Data listing section start

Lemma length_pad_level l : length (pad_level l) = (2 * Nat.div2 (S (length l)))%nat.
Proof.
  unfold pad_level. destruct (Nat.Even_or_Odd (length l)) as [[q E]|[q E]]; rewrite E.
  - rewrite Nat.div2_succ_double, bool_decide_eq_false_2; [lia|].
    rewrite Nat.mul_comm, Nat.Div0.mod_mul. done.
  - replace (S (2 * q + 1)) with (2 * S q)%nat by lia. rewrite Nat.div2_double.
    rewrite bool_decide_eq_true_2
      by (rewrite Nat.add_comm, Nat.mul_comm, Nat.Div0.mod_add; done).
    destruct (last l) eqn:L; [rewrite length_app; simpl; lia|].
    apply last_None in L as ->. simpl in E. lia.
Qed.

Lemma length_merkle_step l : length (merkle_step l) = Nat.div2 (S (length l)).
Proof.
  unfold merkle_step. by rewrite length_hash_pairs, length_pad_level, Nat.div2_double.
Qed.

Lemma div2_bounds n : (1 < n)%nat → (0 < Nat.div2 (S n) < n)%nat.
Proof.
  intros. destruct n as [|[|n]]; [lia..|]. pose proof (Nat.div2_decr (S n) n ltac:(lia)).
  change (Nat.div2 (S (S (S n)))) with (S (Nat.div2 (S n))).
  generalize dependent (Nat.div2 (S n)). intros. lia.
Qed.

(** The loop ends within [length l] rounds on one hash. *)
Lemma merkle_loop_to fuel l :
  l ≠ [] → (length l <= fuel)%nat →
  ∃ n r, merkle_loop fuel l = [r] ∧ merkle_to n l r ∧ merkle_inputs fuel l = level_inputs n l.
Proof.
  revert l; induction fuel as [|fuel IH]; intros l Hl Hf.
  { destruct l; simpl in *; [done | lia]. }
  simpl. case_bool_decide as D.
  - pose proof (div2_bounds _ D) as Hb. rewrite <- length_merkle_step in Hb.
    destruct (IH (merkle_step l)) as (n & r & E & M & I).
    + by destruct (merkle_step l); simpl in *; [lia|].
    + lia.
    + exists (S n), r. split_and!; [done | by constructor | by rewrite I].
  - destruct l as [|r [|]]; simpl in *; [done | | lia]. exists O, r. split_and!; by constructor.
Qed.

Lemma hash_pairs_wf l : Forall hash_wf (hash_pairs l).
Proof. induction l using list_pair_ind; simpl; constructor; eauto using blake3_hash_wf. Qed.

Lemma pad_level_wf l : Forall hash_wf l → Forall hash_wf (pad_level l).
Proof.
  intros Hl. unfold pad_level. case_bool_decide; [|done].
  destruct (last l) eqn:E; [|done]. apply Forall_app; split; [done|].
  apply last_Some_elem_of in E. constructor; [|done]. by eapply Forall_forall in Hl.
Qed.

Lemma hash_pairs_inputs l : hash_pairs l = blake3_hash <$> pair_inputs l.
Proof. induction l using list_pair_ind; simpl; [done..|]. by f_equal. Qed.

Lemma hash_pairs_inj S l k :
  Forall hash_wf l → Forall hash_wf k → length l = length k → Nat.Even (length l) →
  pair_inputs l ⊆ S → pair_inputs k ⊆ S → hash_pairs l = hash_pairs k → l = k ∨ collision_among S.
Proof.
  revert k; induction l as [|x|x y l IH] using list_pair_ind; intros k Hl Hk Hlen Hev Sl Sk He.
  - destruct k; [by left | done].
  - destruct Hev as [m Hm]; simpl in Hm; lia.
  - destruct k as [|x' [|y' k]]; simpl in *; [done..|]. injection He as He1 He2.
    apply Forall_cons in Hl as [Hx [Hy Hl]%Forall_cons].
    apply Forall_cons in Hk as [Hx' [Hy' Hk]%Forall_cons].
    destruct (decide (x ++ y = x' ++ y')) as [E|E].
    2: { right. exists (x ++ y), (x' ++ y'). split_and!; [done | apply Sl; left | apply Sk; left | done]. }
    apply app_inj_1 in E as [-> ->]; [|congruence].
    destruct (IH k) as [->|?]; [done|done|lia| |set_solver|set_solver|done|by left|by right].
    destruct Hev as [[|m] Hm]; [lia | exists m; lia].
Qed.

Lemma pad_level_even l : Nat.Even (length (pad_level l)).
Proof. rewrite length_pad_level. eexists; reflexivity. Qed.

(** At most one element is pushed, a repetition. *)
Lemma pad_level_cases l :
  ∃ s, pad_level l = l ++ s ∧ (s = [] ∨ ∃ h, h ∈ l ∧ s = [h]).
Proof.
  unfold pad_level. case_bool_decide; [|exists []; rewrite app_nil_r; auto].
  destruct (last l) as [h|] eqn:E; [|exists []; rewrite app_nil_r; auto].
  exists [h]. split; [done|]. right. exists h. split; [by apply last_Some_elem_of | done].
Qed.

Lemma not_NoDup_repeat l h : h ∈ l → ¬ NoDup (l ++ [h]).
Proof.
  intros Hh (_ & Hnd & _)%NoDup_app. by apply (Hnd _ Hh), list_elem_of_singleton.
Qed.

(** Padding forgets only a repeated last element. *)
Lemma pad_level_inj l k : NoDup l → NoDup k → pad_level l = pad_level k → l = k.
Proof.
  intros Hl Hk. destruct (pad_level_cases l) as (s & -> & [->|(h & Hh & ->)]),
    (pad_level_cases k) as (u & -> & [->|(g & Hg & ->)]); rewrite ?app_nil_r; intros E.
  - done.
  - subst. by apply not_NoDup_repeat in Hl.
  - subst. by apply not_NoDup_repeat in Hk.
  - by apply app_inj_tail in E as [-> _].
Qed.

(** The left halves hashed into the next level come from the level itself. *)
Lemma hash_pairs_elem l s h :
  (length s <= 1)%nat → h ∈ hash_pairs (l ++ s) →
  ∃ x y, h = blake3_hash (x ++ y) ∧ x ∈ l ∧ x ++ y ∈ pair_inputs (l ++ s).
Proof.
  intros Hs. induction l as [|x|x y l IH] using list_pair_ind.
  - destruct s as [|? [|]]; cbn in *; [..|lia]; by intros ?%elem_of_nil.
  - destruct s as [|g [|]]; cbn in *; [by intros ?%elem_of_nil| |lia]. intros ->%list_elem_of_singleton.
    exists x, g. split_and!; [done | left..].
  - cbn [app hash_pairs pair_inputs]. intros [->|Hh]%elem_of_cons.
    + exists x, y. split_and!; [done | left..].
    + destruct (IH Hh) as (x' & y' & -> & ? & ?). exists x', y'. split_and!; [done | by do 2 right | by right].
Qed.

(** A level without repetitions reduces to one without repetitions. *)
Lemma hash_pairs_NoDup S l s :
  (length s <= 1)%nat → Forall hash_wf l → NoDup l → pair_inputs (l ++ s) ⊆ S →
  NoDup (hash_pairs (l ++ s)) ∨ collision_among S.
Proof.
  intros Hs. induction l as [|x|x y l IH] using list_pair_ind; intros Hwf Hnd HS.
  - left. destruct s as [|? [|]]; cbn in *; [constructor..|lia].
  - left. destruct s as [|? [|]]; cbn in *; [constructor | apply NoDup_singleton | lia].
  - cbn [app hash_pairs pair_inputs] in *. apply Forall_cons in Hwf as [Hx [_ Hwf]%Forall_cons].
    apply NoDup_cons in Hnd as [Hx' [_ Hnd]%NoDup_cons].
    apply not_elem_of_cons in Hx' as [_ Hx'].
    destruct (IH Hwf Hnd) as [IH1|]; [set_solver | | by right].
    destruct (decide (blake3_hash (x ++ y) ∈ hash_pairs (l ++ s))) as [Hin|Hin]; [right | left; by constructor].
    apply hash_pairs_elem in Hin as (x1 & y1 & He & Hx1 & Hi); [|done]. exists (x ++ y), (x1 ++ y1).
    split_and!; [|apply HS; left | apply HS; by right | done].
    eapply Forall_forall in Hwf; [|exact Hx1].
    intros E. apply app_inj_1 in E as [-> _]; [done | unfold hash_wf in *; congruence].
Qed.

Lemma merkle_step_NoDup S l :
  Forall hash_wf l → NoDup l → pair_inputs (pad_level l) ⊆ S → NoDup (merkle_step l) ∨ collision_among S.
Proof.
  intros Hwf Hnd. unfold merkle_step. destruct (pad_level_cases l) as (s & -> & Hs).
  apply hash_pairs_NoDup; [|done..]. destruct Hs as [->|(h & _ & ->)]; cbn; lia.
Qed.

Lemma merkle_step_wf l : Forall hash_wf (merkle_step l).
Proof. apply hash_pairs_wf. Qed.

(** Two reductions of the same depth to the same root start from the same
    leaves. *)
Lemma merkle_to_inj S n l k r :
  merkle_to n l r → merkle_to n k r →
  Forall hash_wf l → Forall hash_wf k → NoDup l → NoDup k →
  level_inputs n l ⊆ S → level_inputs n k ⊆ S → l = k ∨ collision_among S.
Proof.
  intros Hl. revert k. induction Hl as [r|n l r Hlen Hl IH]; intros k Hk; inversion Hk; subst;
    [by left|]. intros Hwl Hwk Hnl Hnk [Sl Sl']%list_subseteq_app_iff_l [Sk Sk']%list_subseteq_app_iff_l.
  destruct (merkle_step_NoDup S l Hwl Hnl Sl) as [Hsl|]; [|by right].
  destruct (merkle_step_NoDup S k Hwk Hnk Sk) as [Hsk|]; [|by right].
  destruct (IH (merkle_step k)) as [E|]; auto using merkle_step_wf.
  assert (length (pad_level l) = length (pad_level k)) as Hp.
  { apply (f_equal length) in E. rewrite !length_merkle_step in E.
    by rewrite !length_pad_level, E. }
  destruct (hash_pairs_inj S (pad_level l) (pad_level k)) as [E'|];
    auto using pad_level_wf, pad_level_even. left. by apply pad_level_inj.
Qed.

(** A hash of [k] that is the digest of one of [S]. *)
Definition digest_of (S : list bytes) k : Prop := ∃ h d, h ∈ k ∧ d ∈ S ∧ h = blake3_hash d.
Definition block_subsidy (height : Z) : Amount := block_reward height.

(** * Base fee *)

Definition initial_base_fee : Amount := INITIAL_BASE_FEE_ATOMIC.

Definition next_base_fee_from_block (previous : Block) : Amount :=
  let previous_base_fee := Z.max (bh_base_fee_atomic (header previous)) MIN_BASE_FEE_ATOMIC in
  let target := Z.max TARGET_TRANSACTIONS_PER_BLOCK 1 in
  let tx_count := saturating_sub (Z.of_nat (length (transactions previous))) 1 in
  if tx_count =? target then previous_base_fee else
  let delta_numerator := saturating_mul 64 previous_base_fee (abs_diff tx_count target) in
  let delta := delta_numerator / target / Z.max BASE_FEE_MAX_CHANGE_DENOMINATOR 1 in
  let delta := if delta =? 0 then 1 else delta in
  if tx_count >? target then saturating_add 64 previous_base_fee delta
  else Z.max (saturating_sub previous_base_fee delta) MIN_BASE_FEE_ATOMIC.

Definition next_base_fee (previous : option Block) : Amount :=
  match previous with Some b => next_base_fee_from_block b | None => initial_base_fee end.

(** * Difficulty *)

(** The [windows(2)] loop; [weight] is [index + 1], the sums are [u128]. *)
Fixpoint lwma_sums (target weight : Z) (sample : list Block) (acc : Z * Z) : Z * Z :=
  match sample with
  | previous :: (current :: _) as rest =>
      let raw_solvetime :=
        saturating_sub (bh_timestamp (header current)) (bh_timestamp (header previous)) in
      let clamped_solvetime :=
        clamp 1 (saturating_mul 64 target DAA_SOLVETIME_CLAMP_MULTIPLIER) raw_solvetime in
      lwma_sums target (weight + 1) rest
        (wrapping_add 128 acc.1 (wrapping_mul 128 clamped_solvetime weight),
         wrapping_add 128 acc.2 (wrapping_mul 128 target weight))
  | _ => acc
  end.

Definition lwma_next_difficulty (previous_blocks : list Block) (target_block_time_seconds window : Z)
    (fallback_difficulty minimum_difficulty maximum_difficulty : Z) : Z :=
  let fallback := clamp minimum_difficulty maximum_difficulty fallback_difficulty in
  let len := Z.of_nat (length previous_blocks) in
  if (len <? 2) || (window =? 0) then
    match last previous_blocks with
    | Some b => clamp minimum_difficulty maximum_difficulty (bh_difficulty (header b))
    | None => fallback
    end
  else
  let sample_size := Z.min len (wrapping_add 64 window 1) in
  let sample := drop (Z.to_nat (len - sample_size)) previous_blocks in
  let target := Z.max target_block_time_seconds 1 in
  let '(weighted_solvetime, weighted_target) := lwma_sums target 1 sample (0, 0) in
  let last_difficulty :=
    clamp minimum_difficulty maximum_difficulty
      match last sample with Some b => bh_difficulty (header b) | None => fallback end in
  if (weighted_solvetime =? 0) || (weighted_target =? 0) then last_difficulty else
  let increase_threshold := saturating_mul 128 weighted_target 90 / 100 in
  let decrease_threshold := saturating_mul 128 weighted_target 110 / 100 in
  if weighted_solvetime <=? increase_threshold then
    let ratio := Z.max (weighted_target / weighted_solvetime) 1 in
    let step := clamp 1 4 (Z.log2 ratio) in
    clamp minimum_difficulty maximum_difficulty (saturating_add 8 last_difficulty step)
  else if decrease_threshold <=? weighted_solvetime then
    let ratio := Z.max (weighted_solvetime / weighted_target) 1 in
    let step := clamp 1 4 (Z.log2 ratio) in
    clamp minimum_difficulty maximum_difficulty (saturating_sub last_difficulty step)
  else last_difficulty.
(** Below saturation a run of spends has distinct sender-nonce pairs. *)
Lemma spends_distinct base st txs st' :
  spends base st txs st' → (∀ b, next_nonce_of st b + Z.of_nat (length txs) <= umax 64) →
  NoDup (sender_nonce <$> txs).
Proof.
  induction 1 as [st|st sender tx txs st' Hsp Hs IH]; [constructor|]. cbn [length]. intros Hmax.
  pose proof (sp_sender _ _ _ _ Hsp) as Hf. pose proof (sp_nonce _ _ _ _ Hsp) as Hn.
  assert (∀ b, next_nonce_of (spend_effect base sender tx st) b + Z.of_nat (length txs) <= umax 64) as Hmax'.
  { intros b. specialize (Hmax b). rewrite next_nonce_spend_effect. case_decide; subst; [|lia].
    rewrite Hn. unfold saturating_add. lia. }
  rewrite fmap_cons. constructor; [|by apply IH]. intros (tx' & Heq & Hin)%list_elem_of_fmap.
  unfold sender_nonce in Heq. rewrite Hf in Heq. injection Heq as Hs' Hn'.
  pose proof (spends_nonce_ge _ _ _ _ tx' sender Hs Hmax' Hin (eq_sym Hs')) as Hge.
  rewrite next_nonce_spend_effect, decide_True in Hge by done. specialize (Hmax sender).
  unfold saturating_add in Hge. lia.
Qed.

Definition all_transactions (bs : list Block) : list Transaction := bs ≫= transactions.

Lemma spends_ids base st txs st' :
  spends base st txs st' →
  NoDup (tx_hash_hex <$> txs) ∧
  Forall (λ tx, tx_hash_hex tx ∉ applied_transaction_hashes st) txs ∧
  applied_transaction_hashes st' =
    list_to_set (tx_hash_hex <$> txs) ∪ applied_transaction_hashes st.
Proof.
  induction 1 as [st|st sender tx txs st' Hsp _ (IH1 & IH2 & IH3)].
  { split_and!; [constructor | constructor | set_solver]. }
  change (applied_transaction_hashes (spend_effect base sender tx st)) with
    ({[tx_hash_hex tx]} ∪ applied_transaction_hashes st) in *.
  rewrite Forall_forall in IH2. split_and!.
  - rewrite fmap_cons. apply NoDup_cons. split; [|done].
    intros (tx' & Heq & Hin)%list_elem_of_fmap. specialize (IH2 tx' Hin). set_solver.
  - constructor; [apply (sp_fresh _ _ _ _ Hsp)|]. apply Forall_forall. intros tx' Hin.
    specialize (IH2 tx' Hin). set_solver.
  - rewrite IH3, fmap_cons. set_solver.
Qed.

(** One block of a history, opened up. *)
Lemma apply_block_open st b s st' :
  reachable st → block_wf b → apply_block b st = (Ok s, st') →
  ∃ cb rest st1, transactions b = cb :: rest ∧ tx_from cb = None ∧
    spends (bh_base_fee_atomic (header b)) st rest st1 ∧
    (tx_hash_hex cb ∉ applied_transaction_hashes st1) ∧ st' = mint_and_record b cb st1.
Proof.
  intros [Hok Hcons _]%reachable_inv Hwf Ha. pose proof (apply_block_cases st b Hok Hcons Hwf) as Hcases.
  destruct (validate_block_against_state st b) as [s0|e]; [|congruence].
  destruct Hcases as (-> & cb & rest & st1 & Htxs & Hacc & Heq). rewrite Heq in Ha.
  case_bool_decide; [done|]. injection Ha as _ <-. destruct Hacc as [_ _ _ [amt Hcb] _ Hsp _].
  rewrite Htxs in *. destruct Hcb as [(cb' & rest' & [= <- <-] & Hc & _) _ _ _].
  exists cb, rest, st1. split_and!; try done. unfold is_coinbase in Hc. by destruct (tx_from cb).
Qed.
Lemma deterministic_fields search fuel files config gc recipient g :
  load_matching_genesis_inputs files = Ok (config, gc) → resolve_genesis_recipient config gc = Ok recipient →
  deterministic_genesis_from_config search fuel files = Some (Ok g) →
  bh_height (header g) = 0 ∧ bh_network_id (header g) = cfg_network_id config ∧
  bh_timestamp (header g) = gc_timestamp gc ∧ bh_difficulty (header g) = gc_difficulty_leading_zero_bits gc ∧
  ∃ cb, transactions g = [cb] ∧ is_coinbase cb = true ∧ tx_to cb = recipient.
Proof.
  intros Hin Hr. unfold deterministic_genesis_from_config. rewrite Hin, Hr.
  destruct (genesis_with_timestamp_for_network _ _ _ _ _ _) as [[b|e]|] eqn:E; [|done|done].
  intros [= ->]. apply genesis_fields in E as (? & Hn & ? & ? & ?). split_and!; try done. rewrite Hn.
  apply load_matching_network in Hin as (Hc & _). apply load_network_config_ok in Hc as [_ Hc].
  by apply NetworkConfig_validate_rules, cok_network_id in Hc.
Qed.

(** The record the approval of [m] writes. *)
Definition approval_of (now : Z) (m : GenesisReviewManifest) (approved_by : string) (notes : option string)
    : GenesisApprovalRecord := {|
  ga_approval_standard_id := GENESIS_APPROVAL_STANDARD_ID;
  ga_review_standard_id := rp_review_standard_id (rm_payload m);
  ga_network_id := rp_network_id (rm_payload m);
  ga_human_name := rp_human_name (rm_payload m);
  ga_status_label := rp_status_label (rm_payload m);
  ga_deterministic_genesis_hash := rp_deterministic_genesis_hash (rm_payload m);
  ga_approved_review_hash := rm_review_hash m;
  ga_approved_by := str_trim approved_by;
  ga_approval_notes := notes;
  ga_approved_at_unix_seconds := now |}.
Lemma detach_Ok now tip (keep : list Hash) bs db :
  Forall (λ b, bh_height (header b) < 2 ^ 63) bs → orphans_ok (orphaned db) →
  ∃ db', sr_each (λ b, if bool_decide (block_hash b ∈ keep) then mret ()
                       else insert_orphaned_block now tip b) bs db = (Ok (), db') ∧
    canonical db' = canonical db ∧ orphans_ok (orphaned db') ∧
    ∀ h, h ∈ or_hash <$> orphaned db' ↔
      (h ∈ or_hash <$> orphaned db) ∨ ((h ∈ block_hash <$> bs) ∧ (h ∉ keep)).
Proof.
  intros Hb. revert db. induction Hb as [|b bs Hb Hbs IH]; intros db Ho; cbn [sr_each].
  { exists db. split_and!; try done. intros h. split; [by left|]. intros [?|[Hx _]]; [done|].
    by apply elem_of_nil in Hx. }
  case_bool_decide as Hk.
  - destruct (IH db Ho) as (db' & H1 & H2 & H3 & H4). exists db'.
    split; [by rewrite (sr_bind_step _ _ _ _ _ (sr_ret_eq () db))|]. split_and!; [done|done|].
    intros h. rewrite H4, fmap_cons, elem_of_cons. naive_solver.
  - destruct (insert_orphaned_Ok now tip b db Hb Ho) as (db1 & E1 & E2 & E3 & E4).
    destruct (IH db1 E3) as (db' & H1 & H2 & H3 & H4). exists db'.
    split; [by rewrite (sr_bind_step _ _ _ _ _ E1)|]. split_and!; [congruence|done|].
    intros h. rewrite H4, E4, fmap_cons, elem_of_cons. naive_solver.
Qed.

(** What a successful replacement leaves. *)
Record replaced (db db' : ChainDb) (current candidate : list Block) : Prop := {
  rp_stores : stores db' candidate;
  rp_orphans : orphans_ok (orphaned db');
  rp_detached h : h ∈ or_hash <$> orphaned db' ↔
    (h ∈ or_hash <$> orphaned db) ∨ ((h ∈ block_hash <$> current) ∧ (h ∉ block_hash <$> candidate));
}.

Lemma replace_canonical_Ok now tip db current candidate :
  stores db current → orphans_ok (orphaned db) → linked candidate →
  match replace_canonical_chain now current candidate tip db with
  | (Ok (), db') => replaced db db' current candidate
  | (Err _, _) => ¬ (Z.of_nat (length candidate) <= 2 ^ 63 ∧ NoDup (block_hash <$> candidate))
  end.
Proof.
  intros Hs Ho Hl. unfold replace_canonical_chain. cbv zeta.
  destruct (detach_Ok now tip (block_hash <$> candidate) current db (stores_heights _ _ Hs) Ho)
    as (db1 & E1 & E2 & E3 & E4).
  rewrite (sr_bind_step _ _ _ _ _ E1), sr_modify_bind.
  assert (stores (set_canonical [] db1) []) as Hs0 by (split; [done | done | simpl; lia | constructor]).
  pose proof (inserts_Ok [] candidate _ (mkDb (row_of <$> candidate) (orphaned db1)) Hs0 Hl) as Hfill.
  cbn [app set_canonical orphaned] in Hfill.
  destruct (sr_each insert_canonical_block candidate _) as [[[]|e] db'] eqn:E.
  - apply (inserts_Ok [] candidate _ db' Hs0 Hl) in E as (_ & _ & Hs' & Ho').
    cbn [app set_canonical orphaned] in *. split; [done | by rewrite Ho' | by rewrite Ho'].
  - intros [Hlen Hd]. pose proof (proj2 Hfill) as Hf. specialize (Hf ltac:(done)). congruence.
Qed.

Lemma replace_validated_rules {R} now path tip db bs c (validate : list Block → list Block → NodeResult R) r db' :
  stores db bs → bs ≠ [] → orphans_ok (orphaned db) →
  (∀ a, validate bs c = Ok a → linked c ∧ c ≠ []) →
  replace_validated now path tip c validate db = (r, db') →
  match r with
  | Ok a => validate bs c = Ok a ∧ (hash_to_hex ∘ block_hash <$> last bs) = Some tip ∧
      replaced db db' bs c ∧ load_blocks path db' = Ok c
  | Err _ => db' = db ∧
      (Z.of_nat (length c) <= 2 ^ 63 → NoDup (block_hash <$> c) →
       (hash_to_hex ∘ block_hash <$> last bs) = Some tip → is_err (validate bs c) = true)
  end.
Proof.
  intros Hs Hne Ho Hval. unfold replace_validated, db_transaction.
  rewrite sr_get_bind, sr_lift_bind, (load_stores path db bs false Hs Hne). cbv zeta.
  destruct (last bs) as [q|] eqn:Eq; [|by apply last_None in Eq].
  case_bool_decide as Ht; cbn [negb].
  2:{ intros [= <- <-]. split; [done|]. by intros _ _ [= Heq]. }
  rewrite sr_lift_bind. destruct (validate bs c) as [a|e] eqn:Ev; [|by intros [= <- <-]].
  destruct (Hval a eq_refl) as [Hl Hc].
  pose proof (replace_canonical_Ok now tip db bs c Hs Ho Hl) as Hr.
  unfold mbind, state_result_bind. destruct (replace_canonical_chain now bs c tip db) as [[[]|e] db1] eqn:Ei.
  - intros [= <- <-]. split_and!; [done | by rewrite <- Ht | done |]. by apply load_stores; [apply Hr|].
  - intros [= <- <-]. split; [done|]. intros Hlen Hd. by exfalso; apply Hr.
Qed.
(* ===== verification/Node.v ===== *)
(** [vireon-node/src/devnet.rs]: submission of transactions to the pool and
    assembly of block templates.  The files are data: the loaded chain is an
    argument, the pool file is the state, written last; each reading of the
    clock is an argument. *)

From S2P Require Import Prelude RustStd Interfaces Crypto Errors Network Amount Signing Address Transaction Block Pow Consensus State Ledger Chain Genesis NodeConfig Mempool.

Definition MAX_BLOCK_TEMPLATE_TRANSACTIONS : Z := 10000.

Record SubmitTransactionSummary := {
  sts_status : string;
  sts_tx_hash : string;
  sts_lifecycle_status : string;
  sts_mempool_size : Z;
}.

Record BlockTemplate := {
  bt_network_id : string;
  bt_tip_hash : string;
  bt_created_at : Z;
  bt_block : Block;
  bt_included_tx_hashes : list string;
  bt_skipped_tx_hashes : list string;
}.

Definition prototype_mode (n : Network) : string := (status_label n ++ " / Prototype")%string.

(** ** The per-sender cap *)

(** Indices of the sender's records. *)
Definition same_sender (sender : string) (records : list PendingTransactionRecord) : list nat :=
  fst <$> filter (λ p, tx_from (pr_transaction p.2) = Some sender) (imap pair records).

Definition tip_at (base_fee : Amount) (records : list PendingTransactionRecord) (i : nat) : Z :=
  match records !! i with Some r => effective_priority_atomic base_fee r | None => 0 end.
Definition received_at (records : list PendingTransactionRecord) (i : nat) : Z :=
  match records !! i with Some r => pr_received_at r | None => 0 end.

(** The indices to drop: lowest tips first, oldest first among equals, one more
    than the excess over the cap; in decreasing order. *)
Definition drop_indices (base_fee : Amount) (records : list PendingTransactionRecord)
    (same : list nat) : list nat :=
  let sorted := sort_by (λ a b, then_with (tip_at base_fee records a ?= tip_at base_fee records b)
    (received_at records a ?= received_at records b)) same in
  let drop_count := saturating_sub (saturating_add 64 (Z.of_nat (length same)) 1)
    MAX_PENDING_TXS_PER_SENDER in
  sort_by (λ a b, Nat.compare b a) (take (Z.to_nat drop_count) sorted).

Data listing section end

* [What needs to be done]
What are the lines, exactly as written above, from the line with "- by apply app_inj_tail in E as [-> _]." to the line with "Lemma merkle_step_wf l", both included? Output only those.

* [Solved problem]
  - by apply app_inj_tail in E as [-> _].
Qed.

(** The left halves hashed into the next level come from the level itself. *)
Lemma hash_pairs_elem l s h :
  (length s <= 1)%nat → h ∈ hash_pairs (l ++ s) →
  ∃ x y, h = blake3_hash (x ++ y) ∧ x ∈ l ∧ x ++ y ∈ pair_inputs (l ++ s).
Proof.
  intros Hs. induction l as [|x|x y l IH] using list_pair_ind.
  - destruct s as [|? [|]]; cbn in *; [..|lia]; by intros ?%elem_of_nil.
  - destruct s as [|g [|]]; cbn in *; [by intros ?%elem_of_nil| |lia]. intros ->%list_elem_of_singleton.
    exists x, g. split_and!; [done | left..].
  - cbn [app hash_pairs pair_inputs]. intros [->|Hh]%elem_of_cons.
    + exists x, y. split_and!; [done | left..].
    + destruct (IH Hh) as (x' & y' & -> & ? & ?). exists x', y'. split_and!; [done | by do 2 right | by right].
Qed.

(** A level without repetitions reduces to one without repetitions. *)
Lemma hash_pairs_NoDup S l s :
  (length s <= 1)%nat → Forall hash_wf l → NoDup l → pair_inputs (l ++ s) ⊆ S →
  NoDup (hash_pairs (l ++ s)) ∨ collision_among S.
Proof.
  intros Hs. induction l as [|x|x y l IH] using list_pair_ind; intros Hwf Hnd HS.
  - left. destruct s as [|? [|]]; cbn in *; [constructor..|lia].
  - left. destruct s as [|? [|]]; cbn in *; [constructor | apply NoDup_singleton | lia].
  - cbn [app hash_pairs pair_inputs] in *. apply Forall_cons in Hwf as [Hx [_ Hwf]%Forall_cons].
    apply NoDup_cons in Hnd as [Hx' [_ Hnd]%NoDup_cons].
    apply not_elem_of_cons in Hx' as [_ Hx'].
    destruct (IH Hwf Hnd) as [IH1|]; [set_solver | | by right].
    destruct (decide (blake3_hash (x ++ y) ∈ hash_pairs (l ++ s))) as [Hin|Hin]; [right | left; by constructor].
    apply hash_pairs_elem in Hin as (x1 & y1 & He & Hx1 & Hi); [|done]. exists (x ++ y), (x1 ++ y1).
    split_and!; [|apply HS; left | apply HS; by right | done].
    eapply Forall_forall in Hwf; [|exact Hx1].
    intros E. apply app_inj_1 in E as [-> _]; [done | unfold hash_wf in *; congruence].
Qed.

Lemma merkle_step_NoDup S l :
  Forall hash_wf l → NoDup l → pair_inputs (pad_level l) ⊆ S → NoDup (merkle_step l) ∨ collision_among S.
Proof.
  intros Hwf Hnd. unfold merkle_step. destruct (pad_level_cases l) as (s & -> & Hs).
  apply hash_pairs_NoDup; [|done..]. destruct Hs as [->|(h & _ & ->)]; cbn; lia.
Qed.

Lemma merkle_step_wf l : Forall hash_wf (merkle_step l).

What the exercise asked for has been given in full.